**About this exercise**
Collect from the data below each line with "None".

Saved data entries
>>>

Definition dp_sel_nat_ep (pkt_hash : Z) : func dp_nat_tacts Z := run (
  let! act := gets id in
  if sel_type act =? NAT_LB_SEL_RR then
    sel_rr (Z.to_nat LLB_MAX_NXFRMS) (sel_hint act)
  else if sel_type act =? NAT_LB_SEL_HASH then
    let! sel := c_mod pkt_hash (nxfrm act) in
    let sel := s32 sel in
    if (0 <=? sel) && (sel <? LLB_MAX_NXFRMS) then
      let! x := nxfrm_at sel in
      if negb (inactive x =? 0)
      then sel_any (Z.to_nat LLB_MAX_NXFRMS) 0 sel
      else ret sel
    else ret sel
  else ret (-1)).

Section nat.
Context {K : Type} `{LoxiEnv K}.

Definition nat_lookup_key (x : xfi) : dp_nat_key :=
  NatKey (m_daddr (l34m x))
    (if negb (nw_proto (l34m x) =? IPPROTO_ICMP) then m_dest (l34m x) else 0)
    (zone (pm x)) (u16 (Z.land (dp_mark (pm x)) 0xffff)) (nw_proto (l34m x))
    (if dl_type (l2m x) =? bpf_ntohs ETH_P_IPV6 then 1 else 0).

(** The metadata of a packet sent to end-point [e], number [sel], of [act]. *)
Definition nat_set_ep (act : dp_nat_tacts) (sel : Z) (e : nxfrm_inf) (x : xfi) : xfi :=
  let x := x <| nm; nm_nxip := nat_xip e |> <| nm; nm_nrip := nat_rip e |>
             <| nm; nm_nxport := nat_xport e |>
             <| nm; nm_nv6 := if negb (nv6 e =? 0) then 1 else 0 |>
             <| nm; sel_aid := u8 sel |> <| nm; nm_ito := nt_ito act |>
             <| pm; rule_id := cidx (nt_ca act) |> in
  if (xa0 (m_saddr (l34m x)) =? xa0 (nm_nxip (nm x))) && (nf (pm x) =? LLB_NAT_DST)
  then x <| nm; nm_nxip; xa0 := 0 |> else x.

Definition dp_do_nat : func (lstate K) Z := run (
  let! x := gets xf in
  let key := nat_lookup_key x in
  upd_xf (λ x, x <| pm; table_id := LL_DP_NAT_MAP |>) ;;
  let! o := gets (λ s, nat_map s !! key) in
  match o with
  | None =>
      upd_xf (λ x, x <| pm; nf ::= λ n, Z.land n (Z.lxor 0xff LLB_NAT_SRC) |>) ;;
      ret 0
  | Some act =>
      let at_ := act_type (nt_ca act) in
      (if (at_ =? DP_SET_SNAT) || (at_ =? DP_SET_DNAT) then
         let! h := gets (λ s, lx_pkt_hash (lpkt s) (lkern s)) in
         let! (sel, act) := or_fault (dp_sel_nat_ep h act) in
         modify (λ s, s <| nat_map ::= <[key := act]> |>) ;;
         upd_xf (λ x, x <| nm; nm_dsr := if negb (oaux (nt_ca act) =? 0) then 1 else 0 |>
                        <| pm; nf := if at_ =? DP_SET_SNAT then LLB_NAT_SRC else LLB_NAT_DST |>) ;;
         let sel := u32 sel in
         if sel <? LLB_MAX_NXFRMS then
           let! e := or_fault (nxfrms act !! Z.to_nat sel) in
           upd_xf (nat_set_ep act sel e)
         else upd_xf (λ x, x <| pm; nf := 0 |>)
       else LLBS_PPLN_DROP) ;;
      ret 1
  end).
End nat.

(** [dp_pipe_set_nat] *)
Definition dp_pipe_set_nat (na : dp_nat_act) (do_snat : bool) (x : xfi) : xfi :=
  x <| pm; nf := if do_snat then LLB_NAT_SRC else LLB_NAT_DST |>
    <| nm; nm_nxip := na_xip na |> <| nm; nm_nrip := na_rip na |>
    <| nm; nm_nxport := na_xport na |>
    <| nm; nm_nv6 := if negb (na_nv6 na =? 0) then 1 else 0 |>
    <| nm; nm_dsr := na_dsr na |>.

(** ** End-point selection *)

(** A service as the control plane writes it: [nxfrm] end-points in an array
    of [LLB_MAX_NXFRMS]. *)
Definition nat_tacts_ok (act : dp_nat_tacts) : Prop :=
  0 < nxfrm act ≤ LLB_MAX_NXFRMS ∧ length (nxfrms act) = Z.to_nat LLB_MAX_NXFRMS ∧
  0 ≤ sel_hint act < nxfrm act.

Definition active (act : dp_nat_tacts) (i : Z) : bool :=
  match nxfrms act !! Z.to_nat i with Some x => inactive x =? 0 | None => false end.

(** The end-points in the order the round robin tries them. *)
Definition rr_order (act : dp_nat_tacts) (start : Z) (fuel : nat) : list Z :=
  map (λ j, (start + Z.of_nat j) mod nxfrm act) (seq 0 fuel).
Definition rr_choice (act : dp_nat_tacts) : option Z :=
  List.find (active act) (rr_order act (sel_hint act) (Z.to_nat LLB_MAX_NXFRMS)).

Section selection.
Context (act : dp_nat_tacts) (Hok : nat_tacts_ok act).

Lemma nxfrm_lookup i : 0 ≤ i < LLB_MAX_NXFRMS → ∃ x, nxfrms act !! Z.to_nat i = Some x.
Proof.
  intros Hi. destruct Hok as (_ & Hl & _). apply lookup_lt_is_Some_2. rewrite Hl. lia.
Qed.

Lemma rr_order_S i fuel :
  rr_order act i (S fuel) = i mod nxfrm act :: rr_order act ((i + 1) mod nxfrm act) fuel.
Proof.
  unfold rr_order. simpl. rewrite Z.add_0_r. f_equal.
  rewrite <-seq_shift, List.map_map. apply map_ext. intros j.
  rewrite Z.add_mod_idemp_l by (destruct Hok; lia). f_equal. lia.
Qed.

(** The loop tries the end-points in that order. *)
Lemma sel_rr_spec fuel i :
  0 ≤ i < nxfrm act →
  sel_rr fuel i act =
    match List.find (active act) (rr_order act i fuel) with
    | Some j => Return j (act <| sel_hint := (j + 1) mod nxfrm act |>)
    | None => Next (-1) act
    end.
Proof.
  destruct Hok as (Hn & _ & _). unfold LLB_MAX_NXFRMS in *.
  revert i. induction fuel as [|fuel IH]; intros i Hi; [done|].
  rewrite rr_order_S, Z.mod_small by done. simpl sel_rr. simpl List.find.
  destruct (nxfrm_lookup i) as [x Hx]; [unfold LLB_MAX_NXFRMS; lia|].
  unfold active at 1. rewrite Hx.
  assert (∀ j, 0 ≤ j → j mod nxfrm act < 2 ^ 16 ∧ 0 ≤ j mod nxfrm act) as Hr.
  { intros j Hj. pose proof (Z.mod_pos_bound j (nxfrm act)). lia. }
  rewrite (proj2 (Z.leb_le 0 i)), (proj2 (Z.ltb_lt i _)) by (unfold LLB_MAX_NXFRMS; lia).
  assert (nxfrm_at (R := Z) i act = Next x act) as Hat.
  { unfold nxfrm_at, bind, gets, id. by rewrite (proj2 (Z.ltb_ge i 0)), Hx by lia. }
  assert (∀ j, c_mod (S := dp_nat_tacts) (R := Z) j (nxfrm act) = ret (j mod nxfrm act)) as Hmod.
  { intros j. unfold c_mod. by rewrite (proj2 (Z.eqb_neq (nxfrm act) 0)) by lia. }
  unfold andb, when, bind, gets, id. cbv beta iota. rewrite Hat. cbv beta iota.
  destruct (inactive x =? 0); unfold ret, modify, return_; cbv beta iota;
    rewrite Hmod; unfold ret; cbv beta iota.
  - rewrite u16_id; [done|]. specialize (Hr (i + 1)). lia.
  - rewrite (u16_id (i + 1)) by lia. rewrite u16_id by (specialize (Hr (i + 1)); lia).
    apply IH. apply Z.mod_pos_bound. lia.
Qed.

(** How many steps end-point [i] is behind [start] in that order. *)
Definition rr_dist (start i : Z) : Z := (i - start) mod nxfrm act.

<<<
>>>

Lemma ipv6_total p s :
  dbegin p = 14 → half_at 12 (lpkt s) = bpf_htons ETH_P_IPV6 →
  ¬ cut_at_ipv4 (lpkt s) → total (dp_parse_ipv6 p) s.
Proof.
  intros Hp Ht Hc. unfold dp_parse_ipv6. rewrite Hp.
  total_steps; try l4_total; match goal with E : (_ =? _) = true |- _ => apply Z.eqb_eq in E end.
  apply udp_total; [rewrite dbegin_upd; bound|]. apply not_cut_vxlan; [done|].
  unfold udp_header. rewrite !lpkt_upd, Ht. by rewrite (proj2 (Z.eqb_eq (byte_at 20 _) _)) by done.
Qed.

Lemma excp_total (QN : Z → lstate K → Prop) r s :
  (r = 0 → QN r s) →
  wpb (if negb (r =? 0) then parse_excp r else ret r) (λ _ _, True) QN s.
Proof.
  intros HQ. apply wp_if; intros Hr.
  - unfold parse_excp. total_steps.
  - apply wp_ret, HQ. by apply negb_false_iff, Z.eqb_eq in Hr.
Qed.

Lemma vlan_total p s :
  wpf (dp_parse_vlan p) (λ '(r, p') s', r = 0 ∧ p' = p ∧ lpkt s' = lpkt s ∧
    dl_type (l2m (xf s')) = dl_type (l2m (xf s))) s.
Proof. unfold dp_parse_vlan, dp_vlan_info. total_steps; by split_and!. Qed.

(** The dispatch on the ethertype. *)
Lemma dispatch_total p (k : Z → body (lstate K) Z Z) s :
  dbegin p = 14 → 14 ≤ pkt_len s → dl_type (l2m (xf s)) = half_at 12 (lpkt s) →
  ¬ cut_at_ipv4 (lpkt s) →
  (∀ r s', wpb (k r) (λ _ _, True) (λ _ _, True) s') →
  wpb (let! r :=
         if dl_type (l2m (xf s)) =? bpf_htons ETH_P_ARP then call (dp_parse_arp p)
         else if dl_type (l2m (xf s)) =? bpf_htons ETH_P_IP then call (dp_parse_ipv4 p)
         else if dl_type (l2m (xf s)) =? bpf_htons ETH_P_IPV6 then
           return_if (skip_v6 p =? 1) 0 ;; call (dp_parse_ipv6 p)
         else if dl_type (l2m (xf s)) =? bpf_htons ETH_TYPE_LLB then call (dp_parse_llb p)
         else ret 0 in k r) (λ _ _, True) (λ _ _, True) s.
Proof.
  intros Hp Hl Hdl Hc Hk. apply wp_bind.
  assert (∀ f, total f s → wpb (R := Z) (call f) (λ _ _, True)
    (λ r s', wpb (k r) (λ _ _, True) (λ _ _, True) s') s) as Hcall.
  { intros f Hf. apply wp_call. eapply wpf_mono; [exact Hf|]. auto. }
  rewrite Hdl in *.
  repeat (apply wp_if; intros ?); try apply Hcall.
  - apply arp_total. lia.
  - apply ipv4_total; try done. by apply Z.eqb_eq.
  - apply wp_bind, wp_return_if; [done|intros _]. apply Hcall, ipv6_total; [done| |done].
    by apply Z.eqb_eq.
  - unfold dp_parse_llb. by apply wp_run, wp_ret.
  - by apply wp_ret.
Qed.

<<<

**Answer for the task**
  | None =>
  match nxfrms act !! Z.to_nat i with Some x => inactive x =? 0 | None => false end.
    | None => Next (-1) act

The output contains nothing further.